Every baby is a gift, even if the wrapping is a little different.

Wednesday, March 23, 2011

Being Responsive to Our Kids

The next area I want to cover from Play to Talk by James MacDonald and Pam Stoika is being responsive.

While this book is specifically for children who are late talkers, I think this particular area can be applied to all children.

Have you ever been working on your computer, watching TV, or concentrating on a project when one of your kids is trying to tell you something important? Do you just kinda listen? I know I do. I fail to fully concentrate on what my kids are saying because I'm distracted by what I'm doing.

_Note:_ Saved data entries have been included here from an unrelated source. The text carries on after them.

Lemma poison_refresh normalize maxlen torn raws bad e f : In bad raws -> jtruthy (file_of bad) = true -> normalize bad = Raise e ->
  (forall raw, In raw raws -> raw <> bad -> file_of raw <> file_of bad) -> seen f (file_of bad) = false ->
  exists f' e', refresh_cache normalize maxlen torn (Ok raws) f = (f', Raise e') /\ seen f' (file_of bad) = false /\ feed_file f' = feed_file f.
Proof.
  intros Hin Ht Hn Hd Hs. unfold refresh_cache. destruct raws as [|raw raws]; [done|].
  destruct (poison_raises normalize maxlen (rev (raw :: raws)) bad e) with (new := @nil dict) (f := f) as (f' & e' & E & Hs').
  - by apply in_rev in Hin.
  - done.
  - done.
  - intros r Hr. apply Hd. by apply in_rev.
  - done.
  - rewrite E. exists f', e'. split; [done|]. split; [done|].
    assert (forall l new g g' r, add_new normalize maxlen l new g = (g', r) -> feed_file g' = feed_file g) as Hfile.
    { clear. induction l as [|x l IH]; intros new g g' r; cbn [add_new]; [by intros [= <- _]|].
      destruct (_ || _); [apply IH|]. destruct (normalize x); [|by intros [= <- _]]. intros H. by apply IH in H as ->. }
    by apply Hfile in E.
Qed.

(** One signal file whose [symbol] is not a text ends the refresh task: as
    long as the file is among those fetched and its name has not been seen, the
    refresh raises, nothing of the round reaches the history file, and the name
    stays unseen, so that the next start of the task ends the same way. *)
Theorem odd_symbol_ends_refresh texts ints maxlen torn raws bad name v f : In bad raws -> file_of bad = JStr name -> truthy name = true ->
  dget bad "symbol" = v -> dlookup "symbol" bad <> None -> (forall s, v <> JStr s) ->
  (forall raw, In raw raws -> raw <> bad -> file_of raw <> file_of bad) -> seen f (JStr name) = false ->
  exists f' e, _refresh_signal_cache texts ints maxlen torn (Ok raws) f = (f', Raise e) /\ seen f' (JStr name) = false /\ feed_file f' = feed_file f.
Proof.
  intros Hin Hf Ht Hv Hk Hs Hd Hn. rewrite <- Hf in *. apply (poison_refresh _ _ _ _ _ (OtherError "AttributeError" "object has no attribute 'upper'")); try done.
  - by rewrite Hf.
  - unfold _normalize_signal. assert (dget_or bad "symbol" (JStr "") = v) as ->.
    { unfold dget in Hv. unfold dget_or. by destruct (dlookup "symbol" bad). }
    destruct v; try done. by destruct (Hs s).
Qed.

Lemma odd_symbol_ends_refresh_witness : exists f' e,
  _refresh_signal_cache demo_texts (fun _ => "1.0") 2 (fun _ => None)
    (Ok [demo_signal "b.json"; [("symbol", JNull); ("file", JStr "x.json")]]) no_feed = (f', Raise e) /\ feed_file f' = None.
Proof.
  destruct (odd_symbol_ends_refresh demo_texts (fun _ => "1.0") 2 (fun _ => None)
              [demo_signal "b.json"; [("symbol", JNull); ("file", JStr "x.json")]] [("symbol", JNull); ("file", JStr "x.json")] "x.json" JNull no_feed)
    as (f' & e & H1 & _ & H3); try done.
  - right. by left.
  - intros raw [<-|[<-|[]]] H; [vm_compute; congruence|done].
  - exists f', e. split; [exact H1|exact H3].
Defined.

Confession: I need to be a better mom and pay full attention to what my kids are telling me every time they want to tell me something. I absolutely do not want them to stop talking to me because I'm not being as responsive as I should be. If it's important to my kids, it needs to be important to me, even if I'm working on taxes or in the middle of an exciting scene in a book or trying to fix dinner.

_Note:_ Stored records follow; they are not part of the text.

(** ** Grouping *)

Section grouping.
Variable V : vector_config.
Abbreviation rows_in grouped c := (match clookup c grouped with Some rows => rows | None => [] end).

Lemma add_to_group_rows grouped item c : rows_in (add_to_group V grouped item) c =
  rows_in grouped c ++ (if collection_of V item =s c then [item] else []).
Proof.
  unfold add_to_group. rewrite clookup_cset, String.eqb_sym. destruct (collection_of V item =s c) eqn:E; [|by rewrite app_nil_r].
  apply String.eqb_eq in E. by subst.
Qed.

(** Each collection has the items for it, in the order they came. *)
Lemma grouped_rows items : forall grouped c, rows_in (fold_left (add_to_group V) items grouped) c =
  rows_in grouped c ++ List.filter (fun item => collection_of V item =s c) items.
Proof.
  induction items as [|item items IH]; intros grouped c; cbn [fold_left List.filter]; [by rewrite app_nil_r|].
  rewrite IH, add_to_group_rows, <- app_assoc. by destruct (_ =s c).
Qed.

Lemma grouped_NoDup items : forall grouped, List.NoDup (map fst grouped) -> List.NoDup (map fst (fold_left (add_to_group V) items grouped)).
Proof. induction items as [|item items IH]; intros grouped H; cbn [fold_left]; [done|]. apply IH. by apply cset_NoDup. Qed.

Goal: Be more responsive to each of my kids so they know that I value what they tell me.

For kids who are late talkers the authors of this book suggest that in order to be responsive we should:

Respond immediately
Respond to anything safe the child is doing by making comments about it and keep the child interacting
Respond to any actions with a sound
Repeat words the child uses and add other simple ones
Imitate actions
After responding, wait for the child to take his/her turn
Respond as if the child's behavior is an intentional communication

I've been trying to do this with all of my kids, but especially with my son. I keep eye contact and wait for him to communicate to me what he wants. I try to keep a conversation going by responding to what he's interested in.  He's really been using a lot of signs, including "please" and "thank you," but I'm trying to move him into simple sounds to communicate.

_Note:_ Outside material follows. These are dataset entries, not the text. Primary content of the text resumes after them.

(** *** A record read back *)

Lemma two_lines h x l : exists t, line_tail t /\ join nl (h :: x :: l) = h +:+ nl +:+ x +:+ t.
Proof.
  destruct l as [|y l]; [exists ""; split; [by left|]; cbn [join]; by rewrite append_nil_r|].
  exists (nl +:+ join nl (y :: l)). split; [right; by eexists|]. reflexivity.
Qed.

(** The two lines every archived record with a summary starts with. *)
Lemma archived_lines H S t : strip H = H -> truthy H = true -> all_chars (fun c => negb (is_line_end c)) H = true ->
  strip S = S -> truthy S = true -> all_chars (fun c => negb (is_line_end c)) S = true -> line_tail t ->
  exists more, List.filter truthy (map strip (splitlines (H +:+ nl +:+ S +:+ t))) = H :: S :: more.
Proof.
  intros H1 H2 H3 S1 S2 S3 Ht. unfold splitlines. rewrite lines_from_word by done.
  change (nl +:+ S +:+ t) with (String LF (S +:+ t)). rewrite lines_from_lf. destruct (first_line S t S3 S2 Ht) as [more ->].
  cbn [map List.filter]. change ("" +:+ H) with H. rewrite H1, S1, H2, S2. by eexists.
Qed.

Lemma summary_found S more : strip S = S -> summary_line (("summary: " +:+ S) :: more) = S.
Proof.
  intros HS. cbn [summary_line]. assert (startswith (lower ("summary: " +:+ S)) "summary:" = true) as ->.
  { rewrite lower_app. exact (startswith_app "summary:" (" " +:+ lower S)). }
  change (after_colon ("summary: " +:+ S)) with (String " " S). transitivity (strip S); [|done]. reflexivity.
Qed.

Lemma summary_ends S : strip S = S -> truthy S = true -> rstrip_by is_space ("summary: " +:+ S) = "summary: " +:+ S.
Proof. intros HS TS. apply rstrip_keep; [by intros ->|]. rewrite <- HS. apply strip_rstripped. Qed.

Lemma summary_strip S : strip S = S -> truthy S = true -> strip ("summary: " +:+ S) = "summary: " +:+ S.
Proof. intros HS TS. exact (summary_ends S HS TS). Qed.

Lemma archive_roundtrip C summary context P F T :
  text_at context "project" = P -> text_at context "file" = F -> text_at context "topic_path" = T ->
  header_field P -> header_field F -> header_field T -> has_char "=" P = false -> has_char "=" F = false ->
  truthy P || truthy F || truthy T = true ->
  strip summary = summary -> truthy summary = true -> all_chars (fun c => negb (is_line_end c)) summary = true -> (String.length summary <= 240)%nat ->
  Z.of_nat (String.length (join nl (archival_lines C summary context))) <= LETTA_ARCHIVAL_MAX_CHARS C ->
  _parse_letta_archival_content (_build_letta_archival_text C summary context) = mkPassage P F T summary.
Proof.
  intros EP EF ET HP HF HT NP NF Ht S1 S2 S3 S4 HL.
  assert (exists t, line_tail t /\ join nl (archival_lines C summary context) = archive_header P F T +:+ nl +:+ ("summary: " +:+ summary) +:+ t)
    as (t & Htail & Ej).
  { unfold archival_lines. rewrite EP, EF, ET, Ht, S2. unfold shortened at 1. apply Nat.leb_le in S4. rewrite S4. apply two_lines. }
  unfold _build_letta_archival_text. pose proof (strip_length (join nl (archival_lines C summary context))) as Hlen. rewrite Ej in HL, Hlen |- *.
  destruct (strip_lines (drop 1 (archive_header P F T) +:+ nl) ("summary: " +:+ summary) "p" t) as (t' & E & Ht'); try done; [by apply summary_ends|].
  rewrite !(append_assoc _ nl) in E. change (String "p" (drop 1 (archive_header P F T) +:+ ?x)) with (archive_header P F T +:+ x) in E.
  rewrite E in Hlen |- *. change (truthy (archive_header P F T +:+ _)) with true. cbn match.
  destruct (Z.ltb_spec (LETTA_ARCHIVAL_MAX_CHARS C) (Z.of_nat (String.length (archive_header P F T +:+ nl +:+ ("summary: " +:+ summary) +:+ t')))); [lia|].
  destruct (archive_header_line P F T HP HF HT) as [A1 A2]. destruct (archive_header_fields P F T HP HF HT NP NF) as (B1 & B2 & B3).
  unfold _parse_letta_archival_content.
  destruct (archived_lines (archive_header P F T) ("summary: " +:+ summary) t') as [more ->]; try done; [by apply summary_strip|].
  cbn [tl]. rewrite summary_found, B1, B2, B3 by done.
  destruct (dash_word P HP) as (_ & _ & ->). destruct (dash_word F HF) as (_ & _ & ->). destruct (dash_word T HT) as (_ & _ & ->).
  unfold str_or. by rewrite S2.
Qed.

(** ** Agents *)

Section agents.
Variable C : letta_client_config.
Variable serve : nat -> letta_request -> list (string * string) -> result http_response.
Variable clock : nat -> Z.

(** A request that was answered this way. *)
Definition was_answered (rq : letta_request) (resp : http_response) (s : letta_client) : Prop :=
  exists i h, nth_error (letta_log s) i = Some (rq, h) /\ serve i rq h = Ok resp.

(** Letta knows the agent: it was fetched, or it is the one Letta made. *)
Definition confirmed (a : string) (s : letta_client) : Prop :=
  exists resp, status_code resp < 400 /\
    (was_answered (FetchAgent a) resp s \/
     exists p d, was_answered (CreateAgent p) resp s /\ json_or (JObj []) resp = Ok (JObj d) /\ strip (text_at d "id") = a).

Definition agents_ok (s : letta_client) : Prop :=
  letta_calls s = length (letta_log s) /\ forall k a, In (k, a) (LETTA_AGENT_CACHE s) -> confirmed a s.

(** Steps that only make requests. *)
Definition grows (s s' : letta_client) : Prop :=
  (exists l, letta_log s' = letta_log s ++ l) /\ LETTA_AGENT_CACHE s' = LETTA_AGENT_CACHE s /\ LETTA_AGENT_VERIFIED_AT s' = LETTA_AGENT_VERIFIED_AT s /\
  (letta_calls s = length (letta_log s) -> letta_calls s' = length (letta_log s')).
Definition only_asks {A} (m : ST letta_client A) : Prop := forall s, grows s (fst (m s)).

#[global] Instance grows_preorder : PreOrder grows.
Proof.
  split.
  - intros s. split; [exists []; by rewrite app_nil_r|done].
  - intros a b c ((l1 & H1) & H2 & H3 & H4) ((l2 & H5) & H6 & H7 & H8). split; [exists (l1 ++ l2); by rewrite H5, H1, app_assoc|].
    rewrite H6, H7. auto.
Qed.

Lemma only_asks_bind {A B} (m : ST letta_client A) (k : A -> ST letta_client B) : only_asks m -> (forall a, only_asks (k a)) -> only_asks (st_bind m k).
Proof.
  intros Hm Hk s. unfold st_bind. specialize (Hm s). destruct (m s) as [s1 [a|e]]; cbn [fst] in *; [|done]. etransitivity; [done|apply Hk].
Qed.
Lemma only_asks_ret {A} (a : A) : only_asks (st_ret a).
Proof. intros s. reflexivity. Qed.
Lemma only_asks_lift {A} (r : result A) : only_asks (st_lift r).
Proof. intros s. reflexivity. Qed.
Lemma only_asks_refused {A} what resp : only_asks (letta_refused (A := A) what resp).
Proof. intros s. reflexivity. Qed.
Lemma only_asks_now : only_asks (letta_now clock).
Proof. intros s. split; [exists []; by rewrite app_nil_r|done]. Qed.
Lemma only_asks_ask rq h : only_asks (letta_ask serve rq h).
Proof. intros s. split; [by eexists|]. cbn. repeat split. intros ->. rewrite length_app. cbn. lia. Qed.
Create HintDb asks.
#[local] Hint Resolve only_asks_ret only_asks_lift only_asks_refused only_asks_now only_asks_ask : asks.
Ltac asks := repeat first [solve [auto with asks] | apply only_asks_bind; [|intros ?] | case_match].

Lemma only_asks_compat agent_id d h : only_asks (_ensure_letta_agent_endpoint_compat serve agent_id d h).
Proof. unfold _ensure_letta_agent_endpoint_compat. asks. Qed.
#[local] Hint Resolve only_asks_compat : asks.
Lemma only_asks_check agent_id h : only_asks (check_agent serve agent_id h).
Proof. unfold check_agent. asks. Qed.

Lemma nth_error_grows {A} (l l' : list A) i x : nth_error l i = Some x -> nth_error (l ++ l') i = Some x.
Proof. intros H. rewrite nth_error_app1; [done|]. apply nth_error_Some. congruence. Qed.

Lemma answered_grows rq resp s s' : grows s s' -> was_answered rq resp s -> was_answered rq resp s'.
Proof. intros ((l & Hl) & _) (i & h & H1 & H2). exists i, h. rewrite Hl. split; [by apply nth_error_grows|done]. Qed.

Lemma confirmed_grows a s s' : grows s s' -> confirmed a s -> confirmed a s'.
Proof.
  intros Hg (resp & Hr & [H|(p & d & H & Hd)]); exists resp; split; try done; [left|right; exists p, d; split; [|done]]; by eapply answered_grows.
Qed.

Lemma agents_ok_grows s s' : grows s s' -> agents_ok s -> agents_ok s'.
Proof.
  intros Hg [H1 H2]. split; [by apply Hg|]. intros k a Hin. eapply confirmed_grows; [done|]. apply (H2 k). destruct Hg as (_ & Hc & _).
  by rewrite <- Hc.
Qed.

Lemma only_asks_keeps {A} (m : ST letta_client A) s s' r : only_asks m -> m s = (s', r) -> grows s s'.
Proof. intros Hm E. specialize (Hm s). by rewrite E in Hm. Qed.

(** An answer is noted with its request. *)
Lemma ask_answered rq h s s' resp : agents_ok s -> letta_ask serve rq h s = (s', Ok resp) -> was_answered rq resp s' /\ grows s s'.
Proof.
  intros [Hc _] E. split; [|eapply only_asks_keeps; [|exact E]; apply only_asks_ask].
  unfold letta_ask in E. injection E as <- E. exists (length (letta_log s)), h. cbn [letta_log]. rewrite nth_error_app2, Nat.sub_diag by lia.
  by rewrite <- Hc.
Qed.

Lemma check_confirms agent_id h s s' : agents_ok s -> check_agent serve agent_id h s = (s', Ok tt) -> confirmed agent_id s' /\ grows s s'.
Proof.
  intros Hs E. split; [|eapply only_asks_keeps; [|exact E]; apply only_asks_check].
  unfold check_agent in E. apply st_bind_ok in E as (s1 & resp & E1 & E). destruct (ask_answered _ _ _ _ _ Hs E1) as [Ha Hg].
  destruct (Z.leb_spec 400 (status_code resp)); [done|]. eapply confirmed_grows; [|exists resp; split; [done|by left]].
  apply st_bind_ok in E as (s2 & j & E2 & E). injection E2 as <- _.
  destruct j; try (by injection E as <-); (eapply only_asks_keeps; [|exact E]; apply only_asks_compat).
Qed.

(** The agent of a session and every other agent remembered are known. *)
Lemma adopt_ok session_id agent_id s s' a : agents_ok s -> confirmed agent_id s -> adopt clock session_id agent_id s = (s', Ok a) ->
  agents_ok s' /\ a = agent_id /\ cached_agent session_id s' = agent_id /\ letta_log s' = letta_log s.
Proof.
  intros [H1 H2] Hc E. unfold adopt, set_agent, set_verified, st_modify, st_bind, letta_now, st_ret in E. injection E as <- <-. repeat split; cbn.
  - done.
  - intros k x [[= -> ->]|Hin]%cset_In; [exact Hc|by apply (H2 k)].
  - unfold cached_agent. cbn. by rewrite clookup_cset, String.eqb_refl.
Qed.

Definition owns (session_id a : string) (s : letta_client) : Prop := agents_ok s /\ cached_agent session_id s = a.
Abbreviation finds session_id m := (hoare agents_ok m (owns session_id) (fun _ => agents_ok)).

I believe that the more responsive we are to our kids, the more likely it is that they'll want to communicate with us. As an aside, I absolutely believe that the foundation of communication we build when our kids are young is the foundation we depend on when they are teens. If our kids know that we want to talk to them and value what they say and we're responsive, they will talk to us when they are going through the tumultuous teen years (and that's when we really want them to talk to us).